The problem is that aging-related health difficulties get worse, not better, especially without professional intervention. Sooner or later, you won’t be able to keep up. Out of forgetfulness or stubbornness (or both), people who struggle with dementia miss medical appointments, lapse on bill payments, and eventually behave in self-destructive ways.

It’s extremely important not to keep emergencies or serious health issues “in the family.” If someone falls, passes out, or suffers even a minor injury, it’s not a betrayal to call emergency services instead of helping out yourself. This can result in diagnoses for conditions even you may not have known about.

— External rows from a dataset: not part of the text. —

Lemma step_safe t o s :
  (t = true -> jni_ok) -> run_inv t s -> op_ok o -> exists s', step o s = Some s' /\ run_inv t s'.
Proof.
  intros Hj Hs Ho.
  assert (Hconn : forall r f, (forall tuple p, tuple_ok tuple -> is_Some (own_of p (r_pd s)) -> conn_of r s = Some (tuple, p) ->
    exists s', f tuple p = Some s' /\ run_inv t s') -> exists s', on_conn r s f = Some s' /\ run_inv t s').
  { intros r f Hf. unfold on_conn. destruct (conn_of r s) as [[tuple p]|] eqn:E; [|by eexists].
    destruct (conn_of_ok t s r (tuple, p) Hs E). by apply Hf. }
  assert (Hlive : forall i tuple p, conn_of (ROpen i) s = Some (tuple, p) -> p ∈ live_set s).
  { intros i tuple p E. apply (live_lookup t s (tuple, p) Hs). apply elem_of_app. left. by eapply list_elem_of_lookup_2. }
  destruct o as [tuple|pkt|create|i zc socks5 pkt|r pkt tv|r rv zc|i pkt|i st|i st|st|i|i tuple|zs order| | |j|g proto orig red ip ok|];
    cbn [step op_ok] in *.
  - destruct (wp_handle_new Hproto Hstrdup Hrealloc t (live_set s) tuple (fun r pd =>
      run_inv t (Run pd (match r with Some p => (tuple, p) :: r_open s | None => r_open s end) (r_lost s) None (r_ports s)))
      (r_pd s)) as (r & pd & E & Hr); [apply Ho|apply Hs|by intros p ?| | |].
    + intros pd Hi. by apply run_inv_pd.
    + intros p pd Hp Hi. destruct Hs. split; cbn; [|by constructor| |done|done].
      * unfold live_set. cbn. done.
      * constructor; [|done]. intros Hin. by apply Hp, elem_of_list_to_set.
    + unfold on_pd. rewrite E. by eexists.
  - apply step_pd; [done|]. destruct Ho. by apply runs_safe, safe_accept.
  - apply step_pd; [done|]. apply runs_safe, safe_keeps0. unfold vpn_no_conn. keep.
  - destruct Ho as (Hpkt & Hz). apply Hconn. intros tuple p Ht _ Hl. apply step_pd; [done|]. intros pd Hi.
    eapply wp_mono; [apply (wp_vpn_judge Hproto Hstrdup Hrealloc t (live_set s)); [apply Hs|done|done|done| |exact Hi]|].
    + by eapply Hlive.
    + by intros r pd' (_ & _ & ?).
  - apply Hconn. intros tuple p Ht Hp Hl. apply (step_ref t r (tuple, p)); [done|done|]. intros Hi.
    apply (wp_vpn_allow Hproto Hstrdup Hrealloc t (live_set s)); [done|done|done|apply Ht|done|done].
  - apply Hconn. intros tuple p Ht Hp Hl. apply (step_ref t r (tuple, p)); [done|done|]. intros Hi.
    by apply (wp_forwarded Hproto Hstrdup Hrealloc t (live_set s)).
  - apply Hconn. intros tuple p Ht _ Hl. apply step_pd; [done|]. apply runs_safe.
    apply (safe_remote2vpn Hproto Hstrdup Hrealloc); [done|apply Ht|by eapply Hlive].
  - apply Hconn. intros tuple p Ht _ Hl. apply step_pd; [done|].
    apply runs_safe. apply (safe_conn_status tuple (proj1 (proj2 Ht))); first [done|by eapply Hlive].
  - apply Hconn. intros tuple p Ht Hp Hl.
    destruct (wp_connection_closed tuple (proj1 (proj2 Ht)) Hproto Hstrdup Hrealloc t (live_set s) p st (r_pd s))
      as (r & pd & E & Hi & _ & Hown); [apply Hs|done|].
    unfold on_pd. rewrite E. eexists. split; [done|]. apply (run_inv_closing t); [done|done|done|by eexists].
  - apply Hconn. intros tuple p Ht Hp Hl. apply (step_ref t RLast (tuple, p)); [done|done|]. intros Hi.
    eapply wp_mono; [by apply (wp_connection_closed tuple (proj1 (proj2 Ht)) Hproto Hstrdup Hrealloc t (live_set s) p st)|].
    intros [] pd (Hi' & _ & Hown). split; [|by eexists].
    destruct (ri_last _ _ Hs (tuple, p) Hl) as (_ & _ & Hn). by replace (live_set s) with (live_set s ∖ {[p]}) by (cbn in Hn; set_solver).
  - destruct (r_open s !! i) as [a|] eqn:E; [|by eexists]. eexists. split; [done|]. by apply run_inv_losing.
  - eexists. split; [done|]. by apply run_inv_retuple.
  - apply step_pd; [done|]. apply runs_housekeeping; [done..|]. by eapply active_order.
  - apply step_pd; [done|]. apply runs_safe, safe_keeps0, keeps_refresh.
  - apply step_pd; [done|]. apply runs_worker.
  - apply step_pd; [done|]. by apply runs_java.
  - unfold addPortMapping. destruct (zdtun_parse_ip ip g) as [ver addr].
    destruct (ver <? 0); [eexists; split; [done|]; by apply run_inv_pd, Hs|].
    destruct (PortMap.run_add_spec (PortMap.AddCall ver proto orig red addr ok) (r_ports s) (ri_ports _ _ Hs))
      as (m & E & Hm & _). unfold PortMap.run_add in E. cbn in E. rewrite E.
    eexists. split; [done|]. destruct Hs. by split.
  - eexists. split; [done|]. destruct Hs. by split.
Qed.

Lemma run_ops_safe t ops s :
  (t = true -> jni_ok) -> run_inv t s -> Forall op_ok ops ->
  exists s', run_ops ops s = Some s' /\ run_inv t s'.
Proof.
  intros Hj Hs Hops. revert s Hs. induction Hops as [|o ops Ho Hops IH]; intros s Hs; [by eexists|].
  cbn [run_ops]. destruct (step_safe t o s Hj Hs Ho) as (s1 & -> & Hs1). by apply IH.
Qed.
End safe.
End PdRuns.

The fact is that the more you try and take on the difficulties of care, in order to avoid ugly conversations about power of attorney, loss of driving license, and assisted living, the more you enable an unhealthy and dangerous lifestyle. Don’t let guilt limit your choices when it comes to providing care for your family. Running yourself ragged just to enable a continuation of dangerous living conditions doesn’t help anyone.

In the end, it might not even be as disruptive as forcing someone to leave their home. Health technology is improving all the time, and a greater number of people are able to age in place thanks to remote monitoring technology, along with regular caregiver visits.

Sometimes, the only solution is outside help

If you’re sick of reading articles about “taking time for yourself” because they’re unhelpful when you have no time in the first place, that may be a sign that it’s time to ask for help. Time is a luxury that some people just don’t have. But living that way, with no time for yourself, is unsustainable. Eventually, it all comes crashing down and you and your loved ones get hurt.

Caregivers need a number of tools to function effectively: legal tools, enough medical know-how to help administer medication, and perspective about one’s own emotional health, to name a few. To succeed, caregivers need a support network that can help provide them with these tools.

In my experience, the only real solution for people whose lives are dominated by caregiving is to seek help. That help can come in many forms — just remember it’s not a failure to ask.